It’s a big topic, so we have not one but two guests with me today. First, I’ve got Nathan Lump. Nathan is Expedia’s vice president of customer marketing. He’s also the former editor- in- chief of Travel and Leisure. He’s a familiar voice for many of you, as he was on season two’s Winter Staycation episode. Nathan, hi. Welcome back to the show.
Nathan Lump: Thanks so much for having me back. It’s great to be here.
Nisreene Atassi: I’ve also got here with me Drew Binsky. Drew vlogs on YouTube and also at drewbinsky.com. You may have seen him before in some of his viral videos about traveling to North Korea. Welcome to Out Travel the System, Drew. Great to have you on.
Drew Binsky: Thank you. It’s a pleasure to be here.
Nisreene Atassi: All right. Well, Nathan, let’s start with you. I know you are a major, major fan of hotels, but it feels like lately locations that sort of really take you and immerse you into the great outdoors, like yurts, cabins, tree houses are becoming very, very popular. Have you actually ever stayed in any sort of alternative accommodations like those, and if so, what was it like?
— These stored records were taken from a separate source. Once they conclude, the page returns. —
Lemma without_blanks t : has_blank t = false ↔ Forall (λ c, is_space c = false ∧ c ≠ BACKSLASH) t.
Proof.
  unfold has_blank. induction t as [|c t IH]; cbn [existsb]; [by split|]. rewrite Forall_cons, <- IH, !orb_false_iff, N.eqb_neq. done.
Qed.

Lemma deliverable_spec contract url : deliverable (OpenAIVideo contract) url = true ↔ client_accessible contract url.
Proof.
  unfold deliverable, client_accessible. rewrite !andb_true_iff, !negb_true_iff, public_url_spec, without_blanks, <- content_endpoint_spec.
  rewrite not_true_iff_false. clear. destruct contract; cbn [is_codeyy andb]; naive_solver.
Qed.

(** The first of the addresses of a snapshot that clients can use. *)
Definition first_accessible (contract : VideosContract) (candidates : list jsstr) (url : jsstr) : Prop :=
  ∃ before after, candidates = before ++ url :: after ∧ client_accessible contract url ∧
    Forall (λ other, ¬ client_accessible contract other) before.

Lemma find_first contract l :
  match List.find (deliverable (OpenAIVideo contract)) l with
  | Some url => first_accessible contract l url
  | None => Forall (λ url, ¬ client_accessible contract url) l
  end.
Proof.
  induction l as [|x l IH]; cbn [List.find]; [done|]. destruct (deliverable _ x) eqn:E.
  - exists [], l. by rewrite <- deliverable_spec.
  - assert (¬ client_accessible contract x) as N by (rewrite <- deliverable_spec; congruence).
    destruct (List.find _ l) as [url|]; [|by constructor].
    destruct IH as (before & after & -> & Hz & F). exists (x :: before), after. conjs; [done|done|by constructor].
Qed.

Definition video_addresses (data : jsval) : list jsstr :=
  map trimmed [data~>"metadata"~>"url"; data~>"url"; data~>"video_url"].

Lemma delivered_first data contract :
  let url := videosDeliverableURL data (OpenAIVideo contract) in
  nonempty_text url = true ∧ first_accessible contract (video_addresses data) url ∨
  nonempty_text url = false ∧ Forall (λ url, ¬ client_accessible contract url) (video_addresses data).
Proof.
  cbn zeta. unfold videosDeliverableURL.
  assert ((if truthy data~>"metadata" && is_object data~>"metadata" then data~>"metadata" else JObj [])~>"url" =
          data~>"metadata"~>"url") as ->.
  { destruct (data~>"metadata") as [| |b|x|t|items|fields]; try done; cbn [is_object]; by rewrite ?andb_false_r. }
  fold (video_addresses data). pose proof (find_first contract (video_addresses data)) as F.
  destruct (List.find _ _) as [url|]; cbn [default]; [left|by right]. split; [|done].
  destruct F as (before & after & _ & ((scheme & host & rest & -> & _ & Hn & _) & _) & _).
  destruct scheme; [done|]. done.
Qed.

Lemma get_view_error task data status o k : js "error" ≠ k → get (JObj (view_error task data status o)) k = get (JObj o) k.
Proof.
  intros Hk. unfold view_error. destruct (_ && _); [by apply get_put_other|by apply get_put_if_other].
Qed.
Nathan Lump: Oh yeah, a whole bunch. It’s funny, I was just remembering the other day that the first time I stayed in a yurt was actually 20- odd years ago in northern Minnesota.
Nisreene Atassi: Of all places. So absolutely random. Okay. Go on.
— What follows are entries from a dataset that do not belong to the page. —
(* ===== verification/AlibabaStreamFacts.v ===== *)
(** * Lemmas on streamed answers

    The document the gateway builds from the changes of the plugin is the
    answer put together directly; the proof follows the loops of
    [parseSubmitEventDelta] with the relation [document] between an answer and
    the document, and [tracks] between an answer and the plugin's own state. *)
From stdpp Require Import base list option numbers sets.
From Stdlib Require Import ZArith SpecFloat Lia.
From S2P Require Import Prelude.
From S2P Require Import JsString.
From S2P Require Import JsNumber.
From S2P Require Import Syntax.
From S2P Require Import Runtime.
From S2P Require Import Display.
From S2P Require Import Json.
From S2P Require Import JsText.
From S2P Require Import JsonPrint.
From S2P Require Import AdvancedCustom.
From S2P Require Import JsDynamic.
From S2P Require Import PluginCommon.
From S2P Require Import PluginUsage.
From S2P Require Import AlibabaImages.
From S2P Require Import AlibabaStream.

Definition with_answers (a : assembly) (l : list answer) : assembly :=
  {| request := request a; usage := usage a; answers := l |}.

(** ** Documents *)

Definition document (a : assembly) (done : bool) (doc : jsval) : Prop :=
  ∃ fields out, doc = JObj fields ∧ own fields (js "output") = Some (JObj out) ∧
    own out (js "choices") = Some (JArr (map answer_value (answers a))) ∧
    own out (js "finished") = Some (JBool done) ∧ own out (js "results") = None ∧
    own fields (js "usage") = JObj <$> usage a ∧ own fields (js "request_id") = request a.

Lemma document_shown a done doc : document a done doc → shown a done doc.
Proof.
  intros (fields & out & -> & Ho & Hc & Hf & Hn & Hu & Hr).
  assert ((JObj fields)~>"output" = JObj out) as Eo by (unfold get; by rewrite Ho).
  split; rewrite ?Eo; unfold get.
  - by rewrite Hr.
  - by rewrite Hu.
  - by rewrite Hc.
  - by rewrite Hf.
  - by rewrite Hn.
Qed.

(** Changes below the list of choices. *)
Lemma change_choices a done doc f l rest :
  document a done doc →
  change_at rest f (JArr (map answer_value (answers a))) = Some (JArr (map answer_value l)) →
  ∃ doc', change_at (CHOICES ++ rest) f doc = Some doc' ∧ document (with_answers a l) done doc'.
Proof.
  intros (fields & out & -> & Ho & Hc & Hf & Hn & Hu & Hr) E. eexists. split.
  - unfold CHOICES, OUTPUT. cbn [change_at app]. rewrite Ho. cbn [change_at]. rewrite Hc, E. reflexivity.
  - eexists _, _. conjs; [reflexivity|apply own_put_same|apply own_put_same|..].
    all: by rewrite own_put_other.
Qed.

Lemma change_answer a done doc f i x y rest :
  document a done doc → answers a !! i = Some x → change_at rest f (answer_value x) = Some (answer_value y) →
  ∃ doc', change_at (CHOICES ++ At i :: rest) f doc = Some doc' ∧
    document (with_answers a (<[i := y]> (answers a))) done doc'.
Proof.
  intros D Hx E. eapply (change_choices _ _ _ _ _ _ D). cbn [change_at].
  rewrite list_lookup_fmap, Hx. cbn. rewrite E. cbn. by rewrite list_fmap_insert.
Qed.

Lemma open_answer a done doc :
  document a done doc →
  ∃ doc', apply_change (Append CHOICES new_choice) doc = Some doc' ∧
    document (with_answers a (answers a ++ [no_answer])) done doc'.
Proof.
  intros D. unfold apply_change. rewrite <- (app_nil_r CHOICES). apply (change_choices _ _ _ _ _ _ D).
  cbn. by rewrite map_app.
Qed.

Lemma with_answers_id a : with_answers a (answers a) = a.
Proof. by destruct a. Qed.

(** ** The state of the plugin *)

Definition texts (x : answer) : bool := match last_text (parts x) with Some _ => true | None => false end.
Record tracks (c : choice_state) (x : answer) : Prop := {
  tracks_count : count c = length (parts x);
  tracks_text : lastText c = texts x;
  tracks_reason : finishReason c = default (JStr []) (reason x)
}.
Nathan Lump: I was on a dog sledding trip, a four- day dog sledding trip in the deepest, darkest winter. It was so cold. You got your own team of dogs and you mushed through the countryside and you stayed in yurts along the way. They get heated by wood- burning stoves, and so you fire up the stove and you load it up with wood before you go to sleep. And it’s nice and toasty when you go to sleep. But by the time you wake up in the morning, it is so cold in the yurt. And I learned something really important on that trip, which is that toothpaste can freeze.
Nisreene Atassi: Oh, my gosh. Yeah, who knew?
Nathan Lump: In the years since, I’ve upgraded significantly in this kind of accommodation, but I’ve had some really, really awesome stays on the kind of tented side, particularly in Africa, safari camps. I also stayed at a wonderful place called Dunton Hot Springs in Colorado, not so, so long ago. They were miner’s cabins, but now they’ve been made into super comfortable spots. And the one that I stayed in has the hot springs get pumped directly into your tub. And there’s like another tub that was a cold water plunge, copper, that you kind of have to climb into like a old miner.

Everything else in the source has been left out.